Il comunicato finale del vertice ricorda che "la nostra forte risposta ha aiutato a fermare il dannoso e rapido declino dell'attività globale e a stabilizzare i mercati finanziari" e che l'obiettivo è ora assicurare "una crescita forte, sostenibile ed equilibrata". Il documento finale riporta un intero paragrafo su energia e cambiamenti climatici in cui si sottolinea l'importanza dell'efficienza energetica e dell'uso delle fonti rinnovabili e si fa presente la possibilità di eliminare gli ancora esistenti sussidi ai combustibili fossili e la necessità di ridurre le emissioni di gas che modificano la composizione chimica dell'atmosfera incrementando l'effetto serra naturale. Il coraggio e la capacità politica di innovazione e cambiamento su questi temi è purtroppo totalmente inadeguato alla sfida che la realtà ci pone quotidianamente sotto gli occhi.

Ed è proprio paradossale che l'ultimo numero della prestigiosa rivista scientifica "Nature" , uscita nei giorni del G20 ha pubblicato un documento di grandissimo valore non solo scientifico, frutto della collaborazione di 28 tra i maggiori scienziati delle scienze del sistema Terra e della scienza della sostenibilità, tra i quali il premio Nobel Paul Crutzen. Il lavoro è dedicato a sottolineare come il nostro impatto sui sistemi naturali stia facendo preoccupare l'intera comunità scientifica, perché in molte situazioni siamo vicini a dei punti critici (a delle vere e proprie "soglie"), oltrepassati i quali gli effetti a cascata che ne derivano possono essere devastanti per l'umanità. Per questo motivo i 28 scienziati indicano quelli che loro definiscono "i confini del pianeta" (Planetary boundaries) che l'intervento umano non può superare, pena effetti veramente negativi e drammatici per tutti i sistemi sociali.
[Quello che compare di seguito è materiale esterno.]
Lemma match_spaces adv s :
  match_at no_flags spaces_re adv s =
  match s with
  | String c tl => if is_space c then Some (lstrip_by is_space tl, []) else None
  | EmptyString => None
  end.
Proof.
  unfold match_at, spaces_re, Plus. cbn [go].
  destruct s as [|c tl]; [reflexivity|].
  unfold cls_hit at 1. cbn [ignorecase no_flags xorb].
  destruct (is_space c); [|reflexivity].
  apply star_spaces; [lia|]. unfold accept.
  pose proof (suffix_length _ _ (lstrip_suffix tl)) as Hl.
  replace (String.length (lstrip_by is_space tl) =? String.length (String c tl))
    with false by (symmetry; apply Nat.eqb_neq; simpl; lia).
  now rewrite andb_false_r.
Qed.

Lemma search_spaces s :
  forall adv,
    (search_from no_flags spaces_re adv s = None /\ squeeze false s = s)
    \/ exists h,
        search_from no_flags spaces_re adv s = Some h
        /\ is_empty (h_text h) = false
        /\ String.length (h_rest h) < String.length s
        /\ squeeze false s = h_pre h ++ String " " (squeeze false (h_rest h)).
Proof.
  induction s as [|c tl IH]; intros adv; cbn [search_from];
    rewrite match_spaces.
  - left. split; reflexivity.
  - destruct (is_space c) eqn:E.
    + right. eexists. split; [reflexivity|].
      cbn [h_pre h_text h_rest h_caps].
      pose proof (lstrip_suffix tl) as Hs.
      pose proof (suffix_length _ _ Hs) as Hl.
      split; [|split].
      * assert (Hc : suffix_of (lstrip_by is_space tl) (String c tl))
          by (eapply suffix_trans; [exact Hs | apply suffix_tail]).
        apply consumed_spec in Hc.
        destruct (consumed (String c tl) (lstrip_by is_space tl));
          [|reflexivity].
        simpl in Hc. rewrite <- Hc in Hl. simpl in Hl. lia.
      * simpl. lia.
      * simpl. rewrite E. now rewrite squeeze_true_lstrip.
    + destruct (IH false) as [[Hn Hq]|(h & Hh & He & Hl & Hq)].
      * left. rewrite Hn. split; [reflexivity|]. simpl. now rewrite E, Hq.
      * right. rewrite Hh. eexists. split; [reflexivity|].
        cbn [h_pre h_text h_rest h_caps].
        split; [exact He|]. split; [simpl; lia|].
        simpl. now rewrite E, Hq.
Qed.

Lemma scan_squeeze fuel :
  forall (adv : bool) (s : string),
    String.length s < fuel ->
    String.concat ""
      (map (fun h => h_pre h ++ " ") (fst (scan fuel no_flags spaces_re adv s)))
    ++ snd (scan fuel no_flags spaces_re adv s)
    = squeeze false s.
Proof.
  induction fuel as [|n IH]; intros adv s Hf; [lia|].
  cbn [scan].
  destruct (search_spaces s adv) as [[Hn Hq]|(h & Hh & He & Hl & Hq)].
  - rewrite Hn. simpl. now rewrite Hq.
  - rewrite Hh.
    specialize (IH (is_empty (h_text h)) (h_rest h) ltac:(lia)).
    destruct (scan n no_flags spaces_re (is_empty (h_text h)) (h_rest h))
      as [hs tl].
    cbn [fst snd map] in *. rewrite concat_cons, !append_assoc, IH, Hq.
    reflexivity.
Qed.

(** [re.sub(r"\s+", " ", s)] squeezes the runs of whitespace. *)
Lemma sub_spaces s : sub no_flags spaces_re " " s = squeeze false s.
Proof.
  unfold sub, sub_with, finditer.
  pose proof (scan_squeeze (2 * String.length s + 2) false s ltac:(lia)) as H.
  destruct (scan (2 * String.length s + 2) no_flags spaces_re false s).
  exact H.
Qed.

(* ------------------------------------------------------------------ *)
(** ** The text normalizer *)

Lemma script_re_lt : starts_with_lt script_re.
Proof. eexists. reflexivity. Qed.

Lemma tag_re_lt : starts_with_lt tag_re.
Proof. eexists. reflexivity. Qed.

Section Normalizer.
Context {L : PyLib}.

(** The normalizer's output is tidy and trimmed. *)
Lemma strip_html_tidy text :
  tidy false (strip_html text) = true
  /\ strip (strip_html text) = strip_html text.
Proof.
  unfold strip_html. rewrite sub_spaces. split.
  - eapply tidy_strip. apply tidy_squeeze.
  - apply strip_idem.
Qed.

(** A tidy, trimmed text without markup or references is left alone. *)
Lemma strip_html_fixed t :
  contains "<" t = false -> contains "&" t = false ->
  tidy false t = true -> strip t = t ->
  strip_html t = t.
Proof.
  intros Hlt Hamp Ht Hs. unfold strip_html.
  rewrite contains_char in Hlt.
  rewrite (sub_no_lt _ _ _ _ script_re_lt Hlt).
  rewrite (sub_no_lt _ _ _ _ tag_re_lt Hlt).
  unfold unescape. rewrite Hamp. cbn [negb].
  rewrite sub_spaces, (squeeze_tidy _ _ Ht). exact Hs.
Qed.

(** C3, as amended.  Normalizing twice gives what normalizing once gives,
    for every text whose normalized form holds neither a [<] nor a [&]:
    nothing is left there for the tag patterns or for [html.unescape] to
    rewrite, and its whitespace is already squeezed and trimmed. *)
Theorem strip_html_idempotent_when_plain (s : string) :
  contains "<" (strip_html s) = false ->
  contains "&" (strip_html s) = false ->
  strip_html (strip_html s) = strip_html s.
Proof.
  intros Hlt Hamp. destruct (strip_html_tidy s) as [Ht Hs].
  now apply strip_html_fixed.
Qed.
End Normalizer.

(* ------------------------------------------------------------------ *)
(** ** The evidence scorer *)

Lemma existsb_filter {A : Type} (p : A -> bool) l :
  existsb p l = match filter p l with [] => false | _ :: _ => true end.
Proof.
  induction l as [|x tl IH]; simpl; [reflexivity|].
  destruct (p x); simpl; [reflexivity | exact IH].
Qed.

Lemma existsb_flat {A B : Type} (p : A -> B -> bool)
      (xs : list A) (ys : list B) :
  existsb (fun x => existsb (p x) ys) xs =
  match flat_map (fun x => map (fun y => (x, y)) (filter (p x) ys)) xs with
  | [] => false
  | _ :: _ => true
  end.
Proof.
  induction xs as [|x tl IH]; simpl; [reflexivity|].
  rewrite existsb_filter.
  destruct (filter (p x) ys); simpl; [exact IH | reflexivity].
Qed.

Ltac split_hits :=
  repeat match goal with
         | |- context [match ?l with [] => _ | _ :: _ => _ end] => destruct l
         end;
  cbn [contribution]; lia.

Section Score.
Context {L : PyLib}.

(** C1.  The score is the sum of the four channels' contributions, a
    channel contributing its weight once if any of its tokens matches and
    nothing otherwise, however many match; the verdict is true exactly
    when the score reaches the threshold, a score equal to the threshold
    included; and when only the sender's domain matches, the score is the
    weight of the domain channel. *)
Theorem score_is_sum_of_channels (cfg : rules) (e : email) :
  let w := rule_weights cfg in
  jbhunt_score cfg e =
    (contribution (domain_hits cfg e) (w_from_domain w)
     + contribution (name_hits cfg e) (w_sender_name w)
     + contribution (host_hits cfg e) (w_host w)
     + contribution (phrase_hits cfg e) (w_phrase w))%Z
  /\ (score_jbhunt cfg e = true <-> (threshold cfg <= jbhunt_score cfg e)%Z)
  /\ (jbhunt_score cfg e = threshold cfg -> score_jbhunt cfg e = true)
  /\ (domain_hits cfg e <> [] -> name_hits cfg e = [] ->
      host_hits cfg e = [] -> phrase_hits cfg e = [] ->
      jbhunt_score cfg e = w_from_domain w).
Proof.
  intros w.
  assert (E : jbhunt_score cfg e =
    (contribution (domain_hits cfg e) (w_from_domain w)
     + contribution (name_hits cfg e) (w_sender_name w)
     + contribution (host_hits cfg e) (w_host w)
     + contribution (phrase_hits cfg e) (w_phrase w))%Z).
  { unfold jbhunt_score, domain_hits, sender_domain, name_hits, host_hits,
      phrase_hits. fold w.
    rewrite existsb_flat, !existsb_filter.
    destruct (search no_flags from_re (or_empty (e_from e))) as [h|].
    - destruct (truthy (lower (group 2 (h_caps h)))); cbn [andb];
        [rewrite existsb_filter|]; split_hits.
    - split_hits. }
  split; [exact E|]. split; [|split].
  - unfold score_jbhunt. apply Z.leb_le.
  - intros H. unfold score_jbhunt. rewrite H. apply Z.leb_refl.
  - intros Hd Hn Hh Hp. rewrite E, Hn, Hh, Hp.
    destruct (domain_hits cfg e); [congruence|]. cbn [contribution]. lia.
Qed.

(** C4.  The header's domain is lowercased, the configured suffix is
    not: for the header [Ops <Ops@JBHunt.com>] the suffix [jbhunt.com]
    grants the domain weight and the suffix [JBHunt.com] grants nothing. *)
Theorem suffix_case_decides_domain_evidence :
  sender_domain bare_mail = Some "jbhunt.com"
  /\ jbhunt_score (domain_rules "jbhunt.com") bare_mail = 3%Z
  /\ score_jbhunt (domain_rules "jbhunt.com") bare_mail = true
  /\ domain_hits (domain_rules "JBHunt.com") bare_mail = []
  /\ jbhunt_score (domain_rules "JBHunt.com") bare_mail = 0%Z
  /\ score_jbhunt (domain_rules "JBHunt.com") bare_mail = false.
Proof. repeat split; vm_compute; reflexivity. Qed.
End Score.

(* ------------------------------------------------------------------ *)
(** ** The subject classifier *)

Lemma loop_is_find pats s :
  subject_category_loop pats s =
  match find (wins s) pats with
  | Some (key, _) => key
  | None => "OTHER"
  end.
Proof.
  induction pats as [|[key pat] rest IH]; simpl; [reflexivity|].
  unfold wins at 1, matches. cbn [fst snd].
  destruct (String.eqb key "ID_PATTERN"); cbn [negb andb]; [exact IH|].
  destruct (search no_flags pat s); [reflexivity | exact IH].
Qed.

Lemma find_first {A : Type} (p : A -> bool) before x after :
  p x = true -> forallb (fun y => negb (p y)) before = true ->
  find p (before ++ x :: after) = Some x.
Proof.
  intros Hx. induction before as [|y tl IH]; simpl; intros H.
  - now rewrite Hx.
  - apply andb_prop in H. destruct H as [Hy H].
    destruct (p y); [discriminate | auto].
Qed.

Lemma find_none {A : Type} (p : A -> bool) l :
  forallb (fun y => negb (p y)) l = true -> find p l = None.
Proof.
  induction l as [|y tl IH]; simpl; [reflexivity|]. intros H.
  apply andb_prop in H. destruct H as [Hy H].
  destruct (p y); [discriminate | auto].
Qed.

(** C2.  On the lowercased subject (an absent one read as empty), the
    classifier returns the key of the first entry, in the order of the
    configuration and the identifier pattern set aside, whose pattern
    matches; so of two matching entries the one declared first wins; it
    returns [OTHER] when no entry matches, in particular for an empty
    subject unless an entry matches the empty string. *)
Theorem subject_category_first_match (cfg : rules) (subject : option string) :
  let s := lower (or_empty subject) in
  let pats := subject_patterns cfg in
  subject_category cfg subject =
    match find (wins s) pats with
    | Some (key, _) => key
    | None => "OTHER"
    end
  /\ (forall before key pat after,
        pats = (before ++ (key, pat) :: after)%list ->
        wins s (key, pat) = true ->
        forallb (fun kp => negb (wins s kp)) before = true ->
        subject_category cfg subject = key)
  /\ (forallb (fun kp => negb (wins s kp)) pats = true ->
      subject_category cfg subject = "OTHER")
  /\ (forallb (fun kp => negb (wins "" kp)) pats = true ->
      subject_category cfg None = "OTHER"
      /\ subject_category cfg (Some "") = "OTHER").
Proof.
  intros s pats. unfold subject_category. fold s pats.
  split; [apply loop_is_find|]. split; [|split].
  - intros before key pat after E Hw Hb. rewrite loop_is_find, E.
    now rewrite (find_first _ _ _ _ Hw Hb).
  - intros H. now rewrite loop_is_find, (find_none _ _ H).
  - intros H. cbn [or_empty lower]. rewrite loop_is_find, (find_none _ _ H).
    split; reflexivity.
Qed.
L'articolo su "Nature" si intitola "A Safe operating space for humanity" (Nature, vol,461; september 2009; 472-475).
Il rapporto ricorda che la specie umana ha potuto godere negli ultimi 10.000 anni (nel periodo geologico definito Olocene dell'era Quaternaria) di una situazione, pur nelle ovvie dinamiche evolutive che interessano tutti i sistemi naturali, di discreta stabilità delle condizioni che ci hanno consentito di incrementare il numero di esseri umani ed anche le nostre capacità di utilizzo e trasformazione delle risorse.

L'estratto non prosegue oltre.